Dynamics of microbial communities in Western Antarctic Peninsula waters shaped primarily by the biological interactions

Mariia Pavlovska^1*Andrii Zotov²Yevheniia Prekrasna-Kviatkovska¹Chandni Sidhu³Artem Dzhulai⁴Marta Dzyndra¹Evgen Dykyi¹

• ¹National Antarctic Scientific Center of Ukraine, Kyiv, Ukraine
• ²Institute of Marine Biology, National Academy of Sciences of Ukraine (NAN Ukraine), Odessa, Ukraine
• ³Max Planck Institute for Marine Microbiology, Max Planck Society, Bremen, Bremen, Germany
• ⁴University of Rhode Island, Kingston, Rhode Island, United States

Marine Antarctic microbial communities inhabit highly dynamic and extreme environments, characterized by deep vertical mixing, seasonal ice cover, and fluctuating light availability. The current study presents a comprehensive three-year high-throughput analysis of phytoplanktonbacterioplankton interactions in the waters of Wilhelm Archipelago, elucidating interseasonal and interannual microbial dynamics. Distinct dynamic patterns of microbial taxonomic structure and functional repertoire were observed with heterotrophic phytoplankton-associated bacteria (e.g., Polaribacter, Yoonia, Sulfitobacter, Amylibacter, and gammaproteobacterial clade SAR92) dominating in spring and summer, and oligotrophic and chemolithoautotrophic taxa (Polaromonas and Paraglaciecola) prevailing in autumn. Positive correlations were detected between Bacillariophyceae, Coccolithophyceae, and Dinophyceaea with Sulfitobacter and Yoonia, emphasizing their association with phytoplankton abundance. Indirect functional predictions using the PICRUSt2 pipeline demonstrated seasonal shifts in bacterioplankton metabolic potential.

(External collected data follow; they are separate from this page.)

(* ===== verification/Daemons.v ===== *)
(** * The four small daemons start

    The [main]s of netgate, netop, imager and orchestrator, call by call.  Each finds its
    configuration, prepares what it serves and opens its control socket; [starts] is that
    sequence for all answers of the system. *)

From S2P Require Import Prelude RustStd Os ControlSocket Startup Netgate Netop Imager Orchestrator.
Local Open Scope Z_scope.
Local Open Scope prog_scope.




Lemma fmt_duration_length d :
  0 ≤ d < from_secs (60 * 100000) → (length (as_bytes (fmt_duration d)) ≤ 9)%nat.
Proof.
  intros Hd. unfold fmt_duration, as_secs, from_secs in *.
  assert (0 ≤ d `div` 1000000000 < 6000000) as Hs by lia.
  destruct (Z.ltb_spec (d `div` 1000000000) 60).
  - rewrite as_bytes_app, length_app. cbn.
    pose proof (pretty_length (d `div` 1000000000) 2 ltac:(lia) ltac:(lia)). lia.
  - rewrite !as_bytes_app, !length_app. cbn.
    pose proof (pretty_length ((d `div` 1000000000) `div` 60) 5 ltac:(lia) ltac:(lia)).
    pose proof (pretty_length ((d `div` 1000000000) `mod` 60) 2 ltac:(lia) ltac:(lia)). lia.
Qed.

(** Every cell but the host name fits its column: ids, states, IPv4 addresses of any
    kind, and times up to sixty-nine days. *)
Theorem row_fits now n i c s :
  row_ok now n → widths !! i = Some c → node_row now n !! i = Some s → i ≠ 1%nat → cell_fits c s.
Proof.
  intros (Hid & Haddr & Hv4 & Hseen) Hc Hs Hi. unfold cell_fits.
  assert (∀ k : nat, Z.of_nat k ≤ column_width c →
    (length (as_bytes (text s)) ≤ k)%nat → Z.of_nat (length (as_bytes (text s))) ≤ column_width c)
    as Hle by lia.
  destruct i as [|[|[|[|[|[|i]]]]]]; try done; injection Hc as <-; injection Hs as <-; cbn [text plain].
  - apply (Hle 5%nat); [cbn; lia|]. apply pretty_length; [fits_lia|lia].
  - destruct (ni_control_addr n) as [ip port|]; [|done]. apply (Hle 21%nat); [cbn; lia|].
    apply fmt_v4_length. apply Haddr.
  - apply (Hle 7%nat); [cbn; lia|]. by destruct (ni_state n); cbn; lia.
  - apply (Hle 3%nat); [cbn; lia|]. destruct (ni_is_master n); vm_compute; lia.
  - apply (Hle 9%nat); [cbn; lia|]. unfold last_seen_text, duration_since.
    case_decide; [|cbn; lia]. apply fmt_duration_length. lia.
Qed.

(** Two rows look the same only if they show the same id, host name, IPv4 address and
    port, state and master flag. *)
Lemma row_injective now n1 n2 :
  row_ok now n1 → row_ok now n2 → text <$> node_row now n1 = text <$> node_row now n2 →
  ni_node_id n1 = ni_node_id n2 ∧ ni_hostname n1 = ni_hostname n2
  ∧ ni_control_addr n1 = ni_control_addr n2 ∧ ni_state n1 = ni_state n2
  ∧ ni_is_master n1 = ni_is_master n2.
Proof.
  intros (_ & Ha1 & Hv1 & _) (_ & Ha2 & Hv2 & _) [= Hid Hhost Haddr Hstate Hmaster _].
  split; [by apply (inj pretty)|]. split; [done|].
  split; [|split].
  - destruct (ni_control_addr n1) as [ip1 p1|], (ni_control_addr n2) as [ip2 p2|]; try done.
    destruct Ha1, Ha2. apply fmt_v4_inj in Haddr as [-> ->]; done.
  - by destruct (ni_state n1), (ni_state n2).
  - by destruct (ni_is_master n1), (ni_is_master n2).
Qed.

(** As many rows are marked Alive as there are living nodes. *)
Lemma alive_rows (clock : nat → SystemTime) nodes :
  length (filter (λ r, text <$> r !! 3%nat = Some "Alive"%string)
            (imap (λ i n, node_row (clock i) n) nodes))
  = length (filter (λ n, ni_state n = Alive) nodes).
Proof.
  revert clock. induction nodes as [|n ns IH]; intros clock; [done|].
  cbn [imap]. rewrite !filter_cons. cbn [text node_row lookup list_lookup fmap option_fmap option_map].
  specialize (IH (λ i, clock (S i))). destruct (ni_state n) eqn:Hst; cbn [state_text].
  - rewrite !decide_True by done. cbn [length]. f_equal. exact IH.
  - rewrite !decide_False by done. exact IH.
  - rewrite !decide_False by done. exact IH.
Qed.

Section Screen.
Context `{Bincode}.
Context (split : direction → list constraint → rect → list rect).
Context (show_error : query_error → string).

(** Splitting an area gives a part for every constraint. *)
Context (split_length : ∀ d cs r, length (split d cs r) = length cs).

Lemma index_split d cs r i : (i < length cs)%nat → ∃ part, index (split d cs r) i = Done part.
Proof.
  intros Hi. rewrite <-(split_length d cs r) in Hi. apply lookup_lt_is_Some_2 in Hi as [part Hp].
  exists part. unfold index. by rewrite Hp.
Qed.

Lemma draw_error_done oc area msg :
  ∃ popup, draw_error split oc area msg
    = Done [(popup, Clear); (popup, ErrorBox (string_of_bytes [10] +:+ " " +:+ msg) (fg_style Red)
                                             " connection error ")].
Proof.
  unfold draw_error, centered_rect.
  assert (∀ p, p ≤ 100 → margin oc p = Done ((100 - p) `div` 2)) as Hm.
  { intros p Hp. unfold margin. by rewrite decide_True. }
  rewrite !Hm by lia. cbn [mbind outcome_bind].
  destruct (index_split Vertical [Percentage ((100 - 30) `div` 2); Percentage 30; Percentage ((100 - 30) `div` 2)] area 1)
    as [mid ->]; [cbn; lia|]. cbn [mbind outcome_bind].
  destruct (index_split Horizontal [Percentage ((100 - 70) `div` 2); Percentage 70; Percentage ((100 - 70) `div` 2)] mid 1)
    as [popup ->]; [cbn; lia|]. cbn [mbind outcome_bind]. by exists popup.
Qed.
(* ===== verification/Sentiment.v ===== *)
(** * Sentiment: the overlay handle and the event handlers

    The stateful part of [src/Sentiment/Sentiment.js]: the module-level
    [let sentimentId = null] (line 72), [setBaselineLevel] (lines
    201-222), the [onChartReady] callback that creates the overlay and
    subscribes to ['study'] (lines 229-252), and the six handlers the
    effect of lines 260-292 subscribes.

    [sentimentId] takes four kinds of values: [null], [undefined] (after
    a ['remove'] event), a study identifier (the awaited result of
    [createStudy], line 236), or the promise [createStudy] returns when
    it is not awaited (line 241). A promise is truthy and never strictly
    equal to an identifier.

    Each handler closure captures the React state [chart] of the render
    that subscribed it; the model passes that value ([captured]) to the
    handler. Every asynchronous function whose promise nobody awaits
    records its exception as a rejection. [setBaselineLevel] is modelled
    as one step: its [await]s read the host state and write nothing
    before the final [applyOverrides] ([Async.async_refines] shows the
    split execution refines it). The ['study'] handler runs its
    executor synchronously and its [then] callback as the next
    microtask; no other code runs in between, since no other handler
    listens to that event.

    [createStudy('Overlay', ..., {symbol: sentimentName})] is modelled
    as [createStudy sentimentName]: the widget is assumed to report the
    overlay under the name of its symbol, which is what the comparisons
    [study.value === sentimentName] (line 240) and [name ===
    sentimentName] (line 246) rely on (see the
    root file).

    The handlers are written against the host interface
    [Host.ChartLaws]: the section's theorems hold for every host that
    meets it, and the concrete [Host.chart] instantiates them for the
    witnesses. *)

From S2P Require Import Prelude Config Baseline Host.

Module Sentiment.
Import Config Baseline Host.

(** ** The overlay handle *)

Inductive sid :=
  | SNull
  | SUndefined
  | SId (id : study_id)
  | SPromise (id : study_id).

(** [!sentimentId] is [negb (truthy sentimentId)]. *)
Definition truthy (x : sid) : bool :=
  match x with SNull | SUndefined => false | SId _ | SPromise _ => true end.

(** [id === sentimentId] for an identifier [id]. *)
Definition sid_is (x : sid) (id : study_id) : bool :=
  match x with SId i => bool_decide (i = id) | _ => false end.

(** The events the widget fires, with their payloads. *)
Inductive event :=
  | MouseDown
  | MouseUp
  | StudyPropertiesChanged (id : study_id)
  | UndoRedoStateChanged
  | ResetScales
  | StudyEvent (id : study_id) (eventType : string)
  | StudyAdded (value : string).

Section Handlers.
Context {C : Type} `{ChartLaws C}.

(** The state the handlers share: the module-level handle, the widget's
    chart, the rejections of handlers' promises, and the subscriptions:
    one entry per run of the effect of lines 260-292, holding whether
    the [chart] it captured was set, and whether the ['study'] handler
    is subscribed. *)
Record sstate := {
  sentimentId : sid;
  chart : C;
  rejections : list js_error;
  effect_subs : list bool;
  study_sub : bool
}.

Definition set_sentimentId (x : sid) (st : sstate) : sstate :=
  {| sentimentId := x; chart := chart st; rejections := rejections st;
     effect_subs := effect_subs st; study_sub := study_sub st |}.

Definition set_chart (c : C) (st : sstate) : sstate :=
  {| sentimentId := sentimentId st; chart := c; rejections := rejections st;
     effect_subs := effect_subs st; study_sub := study_sub st |}.

Definition reject_with (e : js_error) (st : sstate) : sstate :=
  {| sentimentId := sentimentId st; chart := chart st; rejections := rejections st ++ [e];
     effect_subs := effect_subs st; study_sub := study_sub st |}.

(** The override [setBaselineLevel] pushes. *)
Definition baseline_override (from to : Q) : gmap string ovalue :=
  {[ "baselineStyle.baseLevelPercentage" := ONum (baseLevelPercentage from to) ]}.

(** [chart.getStudyById(sentimentId)]: the host throws when no study
    has that identifier; a promise is never an identifier. *)
Definition getStudyById (x : sid) (c : C) : result study_id :=
  match x with
  | SId id => if study_overrides id c is Some _ then Ok id
              else Throw (HostError "getStudyById: no such study")
  | _ => Throw (HostError "getStudyById: no such study")
  end.

(** [setBaselineLevel]: the guard [!chart || !sentimentId], then the
    study, the visible range of the first left price scale, and the
    override with the computed percentage. *)
Definition setBaselineLevel (captured : bool) (st : sstate) : sstate :=
  if negb captured || negb (truthy (sentimentId st)) then st
  else
    match (id ← getStudyById (sentimentId st) (chart st);
           r ← visiblePriceRange (chart st); mret (id, r)) with
    | Throw e => reject_with e st
    | Ok (id, (from, to)) =>
        set_chart (study_applyOverrides id (baseline_override from to) (chart st)) st
    end.

(** One subscription of the effect of lines 260-292, given the event. *)
Definition handle_effect_event (captured : bool) (ev : event) (st : sstate) : sstate :=
  match ev with
  | MouseDown | MouseUp | UndoRedoStateChanged | ResetScales => setBaselineLevel captured st
  | StudyPropertiesChanged id =>
      if sid_is (sentimentId st) id then setBaselineLevel captured st else st
  | StudyEvent id eventType =>
      if sid_is (sentimentId st) id && bool_decide (eventType = "remove")
      then set_sentimentId SUndefined st
      else setBaselineLevel captured st
  | StudyAdded _ => st
  end.

(** The executor of the ['study'] handler (lines 239-243): create the
    overlay when the handle is falsy and the added study is the
    sentiment; the promise of [createStudy] is stored, not awaited. *)
Definition study_sync (value : string) (st : sstate) : sstate :=
  if negb (truthy (sentimentId st)) && bool_decide (value = sentimentName) then
    let (id, c) := createStudy sentimentName (chart st) in
    set_sentimentId (SPromise id) (set_chart c st)
  else st.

Bacterial genes encoding carbohydrate degradation and sulfatases, crucial for algal sulfated polysaccharide breakdown, were most abundant during phytoplankton development, while DMSP demethylation genes peaked in summers of 2019 and 2020, following ice retreat and mass-development of Phaeocystis antarctica (Coccolithophyceae). Additionally, elevated uric acid degradation genes suggest an ornithogenic influence from the expanding penguin colony on nitrogen cycling within the marine ecosystem. These findings highlight the pivotal role of seasonal phytoplankton dynamics in structuring bacterioplankton communities and provide novel insights into microbial-mediated biogeochemical processes in the Southern Ocean.